From the records below, copy out exactly the lines from the one containing "Definition PutBool (b" to the one containing "(** ** Addresses and inventory vectors *)", both included. Add nothing else.

BEGIN INFORMATION GIVEN

(* ===== verification/Messages.v ===== *)
(** * Messages of the peer-to-peer protocol (net/wire)

    The payloads of the messages and the frame around them: a header with the network, the
    command, the length and a checksum, then the payload.  A message is read from and
    written to buffers, so the only errors of input are those of a short read.  A
    time.Time is its Unix time; a nil IP address is the empty list.  Commands and user
    agents are byte strings.  The messages of compact blocks are commented out in the
    source and are not modelled. *)
From S2P Require Import Prelude Errors Wire ScriptNum Opcodes Script Tx Crypto Compress Coins Block Undo.
From S2P Require Import Stack Slice Interp.

(** ** Protocol versions and limits *)
Definition MultipleAddressVersion : Z := 209.
Definition NetAddressTimeVersion : Z := 31402.
Definition BIP0031Version : Z := 60000.
Definition BIP0035Version : Z := 60002.
Definition BIP0037Version : Z := 70001.
Definition RejectVersion : Z := 70002.
Definition SendHeadersVersion : Z := 70012.
Definition FeeFilterVersion : Z := 70013.
Definition MaxVarIntPayload : Z := 9.
Definition MaxUserAgentLen : Z := 256.
Definition MaxAddrPerMsg : Z := 1000.
Definition MaxInvPerMsg : Z := 50000.
Definition maxInvVectPayload : Z := 4 + 32.
Definition MaxBlockLocatorsPerMsg : Z := 500.
Definition MaxBlockHeadersPerMsg : Z := 2000.
Definition MaxBlockHeaderPayload : Z := 16 + 32 * 2.
Definition MaxBlockPayload : Z := 32 * 1000000.
Definition maxTxPerBlock : Z := MaxBlockPayload / 10 + 1.
Definition maxFlagsPerMerkleBlock : Z := maxTxPerBlock / 8.
Definition MaxFilterLoadHashFuncs : Z := 50.
Definition MaxFilterLoadFilterSize : Z := 36000.
Definition MaxFilterAddDataSize : Z := 520.
Definition MsgMaxPayload : Z := 1024 * 1024 * 32.
Definition MaxProtocolMessageLength : Z := 2 * 1024 * 1024.
Definition maxAlertSize : Z := MsgMaxPayload - 72 - MaxVarIntPayload - 1.
Definition maxCountSetCancel : Z := (maxAlertSize - 45 - MaxVarIntPayload + 1) / 4.
Definition maxCountSetSubVer : Z := (maxAlertSize - 45 - MaxVarIntPayload + 1) / 256.

(** A MessageError with the name of its function, or an error of a read. *)
Inductive MsgErr := MessageError (func : string) | ReadErr (e : werr).
Definition of_wire {A} (m : rd werr A) : rd MsgErr A := fun r =>
  match m r with Ok x => Ok x | Err e => Err (ReadErr e) | Panic => Panic end.
Definition guard_rd (b : bool) (func : string) : rd MsgErr unit := if b then rd_fail (MessageError func) else mret tt.
Definition guard_wr (b : bool) (func : string) : res MsgErr unit := if b then Err (MessageError func) else Ok tt.
(** ReadElements and WriteElements on a bool, and on a byte string of fixed length. *)
Definition ReadBool : rd werr bool := v ← Uint8; mret (negb (v =? 0)).
Definition PutBool (b : bool) : bytes := PutUint8 (if b then 1 else 0).
(** Uint16 with the order of bytes reversed. *)
Definition Uint16_big : rd werr Z := buf ← ReadFull 2; mret (le_val (reverse buf)).
Definition PutUint16_big (v : Z) : bytes := reverse (le_bytes 2 v).

(** ** Addresses and inventory vectors *)
Record NetAddress := mkNA { na_Timestamp : Z; na_Services : Z; na_IP : bytes; na_Port : Z }.
(** The Unix time of the zero time.Time. *)
Definition zeroTime : Z := -62135596800.
Definition noAddress : NetAddress := mkNA zeroTime 0 [] 0.
Definition HasService (service : Z) (na : NetAddress) : bool := na_Services na .& service =? service.
Definition AddService (service : Z) (na : NetAddress) : NetAddress := mkNA (na_Timestamp na) (na_Services na .| service) (na_IP na) (na_Port na).
Definition maxNetAddressPayload (pver : Z) : Z := if NetAddressTimeVersion <=? pver then 26 + 4 else 26.
(** net.IP.To16, copied into an array of 16 zeros. *)
Definition To16 (ip : bytes) : bytes :=
  if (length ip =? 4)%nat then repeat 0 10 ++ [255; 255] ++ ip
  else if (length ip =? 16)%nat then ip
  else repeat 0 16.
Definition readNetAddress (pver : Z) (ts : bool) (na : NetAddress) : rd werr NetAddress :=
  t ← (if ts && (NetAddressTimeVersion <=? pver) then Uint32 else mret (na_Timestamp na));
  services ← Uint64;
  ip ← ReadFull 16;
  port ← Uint16_big;
  mret (mkNA t services ip port).
Definition writeNetAddress (pver : Z) (na : NetAddress) (ts : bool) : bytes :=
  (if ts && (NetAddressTimeVersion <=? pver) then PutUint32 (u32 (na_Timestamp na)) else []) ++
  PutUint64 (na_Services na) ++ To16 (na_IP na) ++ PutUint16_big (na_Port na).

Record InvVect := mkInv { iv_Type : Z; iv_Hash : bytes }.
Definition readInvVect : rd werr InvVect := t ← Uint32; h ← ReadFull 32; mret (mkInv t h).
Definition writeInvVect (iv : InvVect) : bytes := PutUint32 (iv_Type iv) ++ iv_Hash iv.
(** A list with its length in front; a longer one than [max] is an error. *)
Definition read_list {A} (max : Z) (func : string) (item : rd MsgErr A) : rd MsgErr (list A) :=
  count ← of_wire ReadVarInt;
  guard_rd (max <? count) func;;
  rd_times (Z.to_nat count) item.
Definition write_list {A} (item : A -> bytes) (l : list A) : bytes := WriteVarInt (Z.of_nat (length l)) ++ concat (map item l).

END INFORMATION GIVEN

EXERCISE RESULT>
Definition PutBool (b : bool) : bytes := PutUint8 (if b then 1 else 0).
(** Uint16 with the order of bytes reversed. *)
Definition Uint16_big : rd werr Z := buf ← ReadFull 2; mret (le_val (reverse buf)).
Definition PutUint16_big (v : Z) : bytes := reverse (le_bytes 2 v).

(** ** Addresses and inventory vectors *)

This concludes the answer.